(* ===== verification/BlockTask.v ===== *)
(** * The task of a block ([verifiable-inference/src/block_task.rs])

    From activation on, a block carries the trace root of a short pass of the tier
    model over 32 tokens drawn from a recent chain block.  The seed block of a task
    window, the tokens of the task and the verification of a block's task opening: the
    chain points, the prefix point and the residual point of the same trace, each at a
    position whose token is the one the task puts there. *)
From S2P Require Import Prelude Float Magnitude Merkle Seq Wire Opening Quant Manifest VerifyPoint Commitment PointSound Links Prefix Chain SampleTrace ChainTotal ChainSound LinkSound.
From stdpp Require Import strings.
#[local] Open Scope Z_scope.

Definition WINDOW_DAA : Z := 64.
Definition LAG_DAA : Z := 16.
Definition TASK_LEN : Z := PREFIX_LEN.
Definition INPUT_DOMAIN : list byte := String.list_byte_of_string "KeryxBlockTaskV1".
Definition DRAW_DOMAIN : list byte := String.list_byte_of_string "KeryxBlockTaskDrawV1".

(** Task window of a block at [daa]. *)
Definition window (daa : Z) : option Z := d ← checked_sub daa LAG_DAA; Some (d / WINDOW_DAA).
(** First DAA of window [w]. *)
Definition window_start (w : Z) : Z := wrap 64 (w * WINDOW_DAA).

(** Seed block of the window starting at [start]: the first block of the chain, walked back from the selected
    parent, whose DAA score is at most [start]. *)
Fixpoint window_seed (start : Z) (chain : list (Hash * Z)) : option Hash :=
  match chain with
  | [] => None
  | (h, daa) :: chain => if daa <=? start then Some h else window_seed start chain
  end.

Section Task.
Context `{B3 : Blake3, L : Libm}.

(** The 32 bytes that select the task tokens of a window. *)
Definition task_bytes (window_seed : Hash) : Hash := blake3_hash (INPUT_DOMAIN ++ window_seed).

(** Token ids of the task. *)
Definition task_tokens (table : list Z) (window_seed : Hash) : res (list Z) :=
  mapM (M:=res) (fun b => index table (u8_of_byte b)) (task_bytes window_seed).

(** Draw seed of a block's task opening. *)
Definition draw_seed (block_hash : Hash) : Hash := blake3_hash (DRAW_DOMAIN ++ block_hash).

(** The tier's prefix context with the task at position 0. *)
Definition task_prefix (prefix : PrefixCtx) : PrefixCtx := {|
  px_table := px_table prefix; px_offset := 0; px_embd_entry := px_embd_entry prefix; px_norm_entry := px_norm_entry prefix;
  px_eps := px_eps prefix; px_embd_scale := px_embd_scale prefix;
|}.

(** The token of the task at position [t]. *)
Definition tok_at (pc : PrefixCtx) (bytes : Hash) (t : Z) : res (Fail + Z) :=
  o ← expected_token pc bytes t; ok_or Shape o.

(** The points of the opening with their links, from number [i] on. *)
Fixpoint verify_task_points (tier : TierCtx) (ctx : ChainCtx) (pc : PrefixCtx) (resp : ResponseCtx) (seed bytes : Hash)
    (experts : list (option ExpertIds)) (i : Z) (steps : list (Point * (Z * LinkOpening))) : res (Fail + unit) :=
  match steps with
  | [] => Ret (inr ())
  | (p, (tok, link)) :: steps =>
    ids ← index experts i;
    r ←? verify_chain_point tier ctx resp seed i p tok link ids;
    tok' ←? tok_at pc bytes (rep_t r);
    bail Mismatch if negb (tok =? tok');
    verify_task_points tier ctx pc resp seed bytes experts (i + 1) steps
  end.

(** Verify a block's task opening against the task root in its header. *)
Definition verify_block_task (tier : TierCtx) (ctx : ChainCtx) (prefix : PrefixCtx) (task_root window_seed block_hash : Hash) (opening : Opening)
  : res (Fail + unit) :=
  match Opening.prefix opening, resid opening with
  | Some pp, Some rp =>
    bail Shape if negb (zlen (points opening) =? POINTS) || negb (zlen (links opening) =? zlen (points opening))
      || negb (zlen (experts opening) =? zlen (points opening));
    let pc := task_prefix prefix in
    let bytes := task_bytes window_seed in
    let resp := {| resp_trace_root := task_root; n_prompt := TASK_LEN; n_pos := TASK_LEN |} in
    let seed := draw_seed block_hash in
    _ ←? verify_task_points tier ctx pc resp seed bytes (experts opening) 0 (zip (points opening) (links opening));
    _ ←? verify_chain_prefix_point tier ctx pc resp seed bytes pp;
    _ ←? verify_resid_point tier ctx resp seed rp;
    let layer := resid_site (draw seed RESID_POINT 1) (2 * cc_n_layers ctx) / 2 in
    t ←? resid_position ctx resp layer (draw seed RESID_POINT 0);
    tok ←? tok_at pc bytes t;
    bail Mismatch if negb (r_tok rp =? tok);
    Ret (inr ())
  | _, _ => Ret (inl Shape)
  end.
End Task.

####

Work instructions –
Exact repetition is required: return every record shown above.

Reply to the task –
(* ===== verification/BlockTask.v ===== *)
(** * The task of a block ([verifiable-inference/src/block_task.rs])

    From activation on, a block carries the trace root of a short pass of the tier
    model over 32 tokens drawn from a recent chain block.  The seed block of a task
    window, the tokens of the task and the verification of a block's task opening: the
    chain points, the prefix point and the residual point of the same trace, each at a
    position whose token is the one the task puts there. *)
From S2P Require Import Prelude Float Magnitude Merkle Seq Wire Opening Quant Manifest VerifyPoint Commitment PointSound Links Prefix Chain SampleTrace ChainTotal ChainSound LinkSound.
From stdpp Require Import strings.
#[local] Open Scope Z_scope.

Definition WINDOW_DAA : Z := 64.
Definition LAG_DAA : Z := 16.
Definition TASK_LEN : Z := PREFIX_LEN.
Definition INPUT_DOMAIN : list byte := String.list_byte_of_string "KeryxBlockTaskV1".
Definition DRAW_DOMAIN : list byte := String.list_byte_of_string "KeryxBlockTaskDrawV1".

(** Task window of a block at [daa]. *)
Definition window (daa : Z) : option Z := d ← checked_sub daa LAG_DAA; Some (d / WINDOW_DAA).
(** First DAA of window [w]. *)
Definition window_start (w : Z) : Z := wrap 64 (w * WINDOW_DAA).

(** Seed block of the window starting at [start]: the first block of the chain, walked back from the selected
    parent, whose DAA score is at most [start]. *)
Fixpoint window_seed (start : Z) (chain : list (Hash * Z)) : option Hash :=
  match chain with
  | [] => None
  | (h, daa) :: chain => if daa <=? start then Some h else window_seed start chain
  end.

Section Task.
Context `{B3 : Blake3, L : Libm}.

(** The 32 bytes that select the task tokens of a window. *)
Definition task_bytes (window_seed : Hash) : Hash := blake3_hash (INPUT_DOMAIN ++ window_seed).

(** Token ids of the task. *)
Definition task_tokens (table : list Z) (window_seed : Hash) : res (list Z) :=
  mapM (M:=res) (fun b => index table (u8_of_byte b)) (task_bytes window_seed).

(** Draw seed of a block's task opening. *)
Definition draw_seed (block_hash : Hash) : Hash := blake3_hash (DRAW_DOMAIN ++ block_hash).

(** The tier's prefix context with the task at position 0. *)
Definition task_prefix (prefix : PrefixCtx) : PrefixCtx := {|
  px_table := px_table prefix; px_offset := 0; px_embd_entry := px_embd_entry prefix; px_norm_entry := px_norm_entry prefix;
  px_eps := px_eps prefix; px_embd_scale := px_embd_scale prefix;
|}.

(** The token of the task at position [t]. *)
Definition tok_at (pc : PrefixCtx) (bytes : Hash) (t : Z) : res (Fail + Z) :=
  o ← expected_token pc bytes t; ok_or Shape o.

(** The points of the opening with their links, from number [i] on. *)
Fixpoint verify_task_points (tier : TierCtx) (ctx : ChainCtx) (pc : PrefixCtx) (resp : ResponseCtx) (seed bytes : Hash)
    (experts : list (option ExpertIds)) (i : Z) (steps : list (Point * (Z * LinkOpening))) : res (Fail + unit) :=
  match steps with
  | [] => Ret (inr ())
  | (p, (tok, link)) :: steps =>
    ids ← index experts i;
    r ←? verify_chain_point tier ctx resp seed i p tok link ids;
    tok' ←? tok_at pc bytes (rep_t r);
    bail Mismatch if negb (tok =? tok');
    verify_task_points tier ctx pc resp seed bytes experts (i + 1) steps
  end.

(** Verify a block's task opening against the task root in its header. *)
Definition verify_block_task (tier : TierCtx) (ctx : ChainCtx) (prefix : PrefixCtx) (task_root window_seed block_hash : Hash) (opening : Opening)
  : res (Fail + unit) :=
  match Opening.prefix opening, resid opening with
  | Some pp, Some rp =>
    bail Shape if negb (zlen (points opening) =? POINTS) || negb (zlen (links opening) =? zlen (points opening))
      || negb (zlen (experts opening) =? zlen (points opening));
    let pc := task_prefix prefix in
    let bytes := task_bytes window_seed in
    let resp := {| resp_trace_root := task_root; n_prompt := TASK_LEN; n_pos := TASK_LEN |} in
    let seed := draw_seed block_hash in
    _ ←? verify_task_points tier ctx pc resp seed bytes (experts opening) 0 (zip (points opening) (links opening));
    _ ←? verify_chain_prefix_point tier ctx pc resp seed bytes pp;
    _ ←? verify_resid_point tier ctx resp seed rp;
    let layer := resid_site (draw seed RESID_POINT 1) (2 * cc_n_layers ctx) / 2 in
    t ←? resid_position ctx resp layer (draw seed RESID_POINT 0);
    tok ←? tok_at pc bytes t;
    bail Mismatch if negb (r_tok rp =? tok);
    Ret (inr ())
  | _, _ => Ret (inl Shape)
  end.
End Task.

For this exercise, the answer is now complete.